>>>
(** * hszinc: the fast Zinc grid parser ([hszinc/fast_zincparser.py])

    A shallow embedding of the fast-path parser and the properties its
    specification states about it.  Python strings are sequences of code
    points; exceptions are an explicit error result; the Python runtime
    functions and the classes of the package that are used but not defined
    in the module ([float], [int], [strptime], [iso8601.parse_date],
    [Version], the Unicode tables behind [\d], [\w], [\s]) are the fields
    of the class [Externals]. *)

From Stdlib Require Import Ascii String.
From Stdlib Require Import List NArith ZArith Bool Lia Arith.
Import Datatypes ListNotations.

Set Implicit Arguments.

(** ** Code points and strings *)

Definition char := N.
Bind Scope N_scope with char.
Definition str := list char.

(** Literals: an ASCII Rocq string read as a Python string. *)
Definition py (s : string) : str :=
  List.map N_of_ascii (list_ascii_of_string s).

Definition dq : char := 34%N.        (* the double quote *)
Definition bslash : char := 92%N.    (* the backslash *)
Definition btick : char := 96%N.     (* the backtick *)
Definition nl : char := 10%N.        (* line feed *)
Definition sp : char := 32%N.        (* space *)
Definition ch (a : ascii) : char := N_of_ascii a.
Arguments ch : simpl never.
Arguments py : simpl never.

Definition in_range (lo hi c : char) : bool := (N.leb lo c && N.leb c hi)%bool.
Arguments in_range (lo hi c)%_N.
Definition one_of (l : str) (c : char) : bool := existsb (N.eqb c) l.

Definition ascii_lower (c : char) : bool := in_range 97 122 c.
Definition ascii_upper (c : char) : bool := in_range 65 90 c.
Definition ascii_digit (c : char) : bool := in_range 48 57 c.
Definition ascii_alnum (c : char) : bool :=
  (ascii_lower c || ascii_upper c || ascii_digit c)%bool.
(** The ASCII code points CPython counts as white space:
    TAB, LF, VT, FF, CR, FS, GS, RS, US and SPACE. *)
Definition ascii_space (c : char) : bool :=
  (in_range 9 13 c || in_range 28 32 c)%bool.
Definition is_ascii (c : char) : bool := N.ltb c 128%N.

Definition str_eqb (a b : str) : bool :=
  if list_eq_dec N.eq_dec a b then true else false.

(** [s.startswith(p)] *)
Fixpoint startswith (p s : str) : bool :=
  match p, s with
  | [], _ => true
  | _ :: _, [] => false
  | a :: p', b :: s' => (N.eqb a b && startswith p' s')%bool
  end.

(** [s.endswith(p)] *)
Definition endswith (p s : str) : bool := startswith (rev p) (rev s).

(** [sub in s] for strings *)
Fixpoint contains (sub s : str) : bool :=
  (startswith sub s ||
   match s with
   | [] => false
   | _ :: s' => contains sub s'
   end)%bool.

(** [c in s] for one character *)
Definition has_char (c : char) (s : str) : bool := existsb (N.eqb c) s.

(** [s.split(sep)] for a one-character separator: never the empty list. *)
Fixpoint split_on (sep : char) (s : str) : list str :=
  match s with
  | [] => [[]]
  | c :: s' =>
      if N.eqb c sep then [] :: split_on sep s'
      else match split_on sep s' with
           | [] => [[c]]
           | w :: ws => (c :: w) :: ws
           end
  end.

(** [s.split(sep, 1)]: the text before the first separator and, when there
    is one, the text after it. *)
Fixpoint split_once (sep : char) (s : str) : str * option str :=
  match s with
  | [] => ([], None)
  | c :: s' =>
      if N.eqb c sep then ([], Some s')
      else let '(a, b) := split_once sep s' in (c :: a, b)
  end.

(** [s[:n]] *)
Definition slice_to (n : nat) (s : str) : str := firstn n s.

(** ** Errors

    Every [raise] of the module has its own constructor; an exception
    raised inside a runtime function is a [BuiltinError] naming the
    function and its argument. *)

Inductive builtin := BFloat | BInt16 | BChr | BStrptime | BIso8601 | BVersion.

Inductive error :=
| ComplexType                    (* _parse_scalar: Complex type - use slow parser *)
| InvalidMetadata                (* _parse_meta: tag must start with lowercase letter *)
| InvalidTagName (key : str)     (* _parse_meta: Invalid tag name *)
| ComplexGrid                    (* parse_grid_fast: Complex grid - use slow parser *)
| ComplexTimezone                (* Complex metadata with timezone names *)
| ComplexUriEscaping             (* Complex URI escaping - use slow parser *)
| EmptyGrid                      (* Empty grid *)
| MissingVersion                 (* Invalid grid: missing version on line 1 *)
| MissingColumnHeaders           (* Invalid grid: missing column headers *)
| InvalidColumnMetadata          (* Invalid column metadata - use slow parser *)
| ComplexUriEscapingRow          (* Complex URI escaping in row *)
| MalformedValue (val : str)     (* Malformed value in row *)
| BuiltinError (f : builtin) (arg : str).

Inductive result (A : Type) : Type :=
| Ok (a : A)
| Err (e : error).
Arguments Ok {A} a.
Arguments Err {A} e.

Definition bind {A B} (m : result A) (k : A -> result B) : result B :=
  match m with
  | Ok a => k a
  | Err e => Err e
  end.

Notation "x <- m ;; k" := (bind m (fun x => k))
  (at level 61, m at next level, right associativity).
Notation "'check' b 'else' e ;; k" := (if b then k else Err e)
  (at level 61, b at next level, e at next level, right associativity).

Definition of_option {A} (e : error) (o : option A) : result A :=
  match o with
  | Some a => Ok a
  | None => Err e
  end.

Definition is_ok {A} (r : result A) : bool :=
  match r with Ok _ => true | Err _ => false end.

(** The value of a hexadecimal digit [0-9a-fA-F]. *)
Definition hex_value (c : char) : option N :=
  if ascii_digit c then Some (c - 48)%N
  else if in_range 97 102 c then Some (c - 87)%N
  else if in_range 65 70 c then Some (c - 55)%N
  else None.

Definition is_hex (c : char) : bool :=
  match hex_value c with Some _ => true | None => false end.

(** The ASCII letters g-z and G-Z, [x] and [X] apart. *)
Definition non_hex_letter (c : char) : bool :=
  ((in_range 103 122 c || in_range 71 90 c)
   && negb (N.eqb c 120%N) && negb (N.eqb c 88%N))%bool.

(** ** The runtime the module calls into *)

Class Externals : Type := {
  (** the Unicode database, consulted for the code points above ASCII *)
  uni_isspace : char -> bool;      (* str.isspace, regex \s *)
  uni_isdecimal : char -> bool;    (* regex \d *)
  uni_isalnum : char -> bool;      (* regex \w, the underscore apart *)
  uni_isdigit : char -> bool;      (* str.isdigit *)
  uni_isupper : char -> bool;      (* str.isupper *)
  uni_upper : char -> str;         (* str.upper *)
  (** double precision numbers and [float(s)] *)
  float : Type;
  py_float : str -> option float;
  float_inf : float;
  float_neg_inf : float;
  float_nan : float;
  (** [int(s, 16)] *)
  py_int16 : str -> option Z;
  (** [datetime.datetime.strptime(s, '%Y-%m-%d').date()] *)
  pydate : Type;
  strptime_date : str -> option pydate;
  (** [datetime.datetime.strptime(s, fmt).time()]; the flag chooses
      ['%H:%M:%S.%f'] over ['%H:%M:%S'] *)
  pytime : Type;
  strptime_time : bool -> str -> option pytime;
  (** [iso8601.parse_date(s)], [dt.tzinfo is not None] and
      [dt.astimezone(timezone(name))]; [None] is an exception *)
  pydatetime : Type;
  iso8601_parse_date : str -> option pydatetime;
  has_tzinfo : pydatetime -> bool;
  astimezone_named : pydatetime -> str -> option pydatetime;
  (** [Version(s)] of [hszinc.version] *)
  version : Type;
  mk_version : str -> option version
}.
<<<
## [EXERCISE REQUIREMENTS]
Show all lines in the records above that hold "simpl".

## [RESULT OF THIS TASK]
Arguments ch : simpl never.
Arguments py : simpl never.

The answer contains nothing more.